好脾气的林卓此时看向新娘子的目光却有些不善,虽然阮绵绵的聪慧超乎他预料,但对方挑战了他的威严,这也是不争的事实。
“不管王爷心里高不高兴,咱们能先把盖头揭了吗?我这饿一天了。”
阮绵绵开口就诉苦,哪怕是王妃之位,也休想让她委曲求全,更别提目前看来,她这个王妃的位子并不稳当。一旦老板将来飞升,她还得退居十八线。
林卓怎么也没办法将这个新娘子和那天坤宁宫里的小白花联系起来,深吸一口气,他用喜秤挑下阮绵绵的盖头,正要开口安慰两句,就看到对方嘴角残留的几粒喜饼渣渣。
林卓:……
阮绵绵顺着林卓目光,伸手不着痕迹将饼渣抹掉,不好意思地垂头一笑,心里已经尴尬的脚趾抠地板了。
“你说你饿了一天?”
林卓威严的声音响起,看来并不想将此事轻轻揭过。阮绵绵气不愤:什么情商?人艰不拆都不知道,我饿了一天,吃两块喜饼怎么了?
越想越怒,她理直气壮地抬头应了一声:“是。”
林卓嘴角抽搐两下:“本王眼神很好。”
阮绵绵摸摸肚子:“我确实没吃饱。”
林卓:……
“算了,叫丫头来伺候你梳洗……”
“不要。”
阮绵绵起身,一把抓住林卓胳膊,迎着对方疑惑的目光,她很小声说道:“芳草看着我一个晚上,就不要让她知道最后功亏一篑了吧。难得的大喜日子,这都是些无伤大雅的小事,对不对?”

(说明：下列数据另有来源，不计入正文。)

Lemma wp_configure d w : strftime_default_fits → log_wf w → define_safe d →
  wp (configure d) (λ _ w', conf_step [LogDefine.name d] w w' ∧ configured w w' d) w.
Proof.
  intros Hfit Hwf [Hsf Hsa]. unfold configure. apply wp_bind.
  eapply wp_mono; [|by apply wp_LOG_NAME]. intros p w1 (Hs1 & l & ((m & Hm & Hfind) & Hp & Hname) & Hfmt).
  apply wp_bind. eapply wp_mono; [|apply (wp_set_level p l); [apply Hs1|done]].
  intros [] w2 [Ht2 Hp2]. apply wp_bind.
  eapply wp_mono; [|apply (wp_set_formatter p _ _ _ (tc_wf _ _ _ Ht2) Hp2 Hsf)].
  intros [] w3 [Ht3 Hp3]. apply wp_bind.
  eapply wp_mono; [|apply (wp_clear_appenders p _ _ (tc_wf _ _ _ Ht3) Hp3)]. intros [] w4 [Ht4 Hp4].
  eapply wp_mono; [|apply (wp_add_appenders p _ _ _ (tc_wf _ _ _ Ht4) Hp4 Hsa)].
  intros [] w5 (Ht5 & idx & Hp5 & Hmat). simpl in Hp5, Hmat.
  assert (touch p w1 w5) as Ht by eauto using touch_trans. split.
  - apply (conf_step_sub ([LogDefine.name d] ++ [l_name l])); [rewrite Hname; intros x; simpl; rewrite !elem_of_cons; tauto|].
    eapply conf_step_trans; [exact Hs1|]. by apply (conf_step_touch p).
  - exists p. eexists. split; [split; [|split; [exact Hp5|done]]|].
    { exists m. by rewrite (tc_mgr _ _ _ Ht). }
    simpl. split_and!; [done| |done]. unfold conf_formatter. by rewrite Hfmt.
Qed.

(** Silencing a logger whose definition is gone. *)
Definition removed (w : World) (name : string) : Prop :=
  ∃ p l, logger_named w name p l ∧ l_level l = LogLevel.REMOVED ∧ l_appenders l = [].

Lemma removed_step names w w' name : conf_step names w w' → name ∉ names → removed w name → removed w' name.
Proof. intros Hs Hn (p & l & Hln & ?). exists p, l. split; [by eapply logger_named_step|done]. Qed.

Lemma wp_remove name w : strftime_default_fits → log_wf w →
  wp (logger ← SYLAR_LOG_NAME name; Logger_setLevel logger LogLevel.REMOVED;; Logger_clearAppenders logger)
    (λ _ w', conf_step [name] w w' ∧ removed w' name) w.
Proof.
  intros Hfit Hwf. apply wp_bind. eapply wp_mono; [|by apply wp_LOG_NAME].
  intros p w1 (Hs1 & l & ((m & Hm & Hfind) & Hp & Hname) & _).
  apply wp_bind. eapply wp_mono; [|apply (wp_set_level p l); [apply Hs1|done]].
  intros [] w2 [Ht2 Hp2].
  eapply wp_mono; [|apply (wp_clear_appenders p _ _ (tc_wf _ _ _ Ht2) Hp2)]. intros [] w3 [Ht3 Hp3].
  assert (touch p w1 w3) as Ht by eauto using touch_trans. split.
  - apply (conf_step_sub ([name] ++ [l_name l])); [rewrite Hname; intros x; simpl; rewrite !elem_of_cons; tauto|].
    eapply conf_step_trans; [exact Hs1|]. by apply (conf_step_touch p).
  - exists p. eexists. split; [split; [|split; [exact Hp3|done]]|done].
    exists m. by rewrite (tc_mgr _ _ _ Ht).
Qed.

林卓眼眉一挑:“无伤大雅的小事?你可知今天是我们大婚,是你我人生中最重要的日子。”
阮绵绵了然一笑:“是么?王爷真把这桩婚姻看得如此重要?您真心想要和我白头到老?”呵呵!都是千年的狐狸玩什么聊斋?不过一桩政治婚姻罢了。
林卓:……
这是他今晚第几次无言以对了?有意思,他竟也有看走眼的时候。谁能想到?当初坤宁宫中那个怯弱不胜的女孩儿,会在新婚之夜原形毕露,如此的锐利逼人。
“王爷,时候不早,咱们快把交杯酒喝了吧,春宵苦短,要抓紧时间办正事,为了王府以后的和谐,为了你我共同的目标,咱们有必要坦诚相对,进行深入有效地交流沟通。”
阮绵绵一边说着,就去桌边拿了两个酒杯走回来,塞给林卓一杯,然后她举杯示意:“这个……交杯酒啊,总不好让我女孩子主动吧?”
“呵呵!”林卓嘴角上挑笑了一声:合着还知道自己是女人,不好太主动。
哪怕是两臂交缠,这交杯酒也没喝出什么情深款款的味道。喝完了,阮绵绵砸吧砸吧嘴进行点评:“这酒味儿不错,以后还可以喝到吗?”
“想喝就喝。”林卓放下酒杯,好整以暇坐在床上:“说吧,你想和我深入有效地交流沟通什么?”
阮绵绵和他对面而坐,想了片刻,似乎是在整理思路,忽然不经意瞥过去一眼,正对上林卓幽深如海的眸子。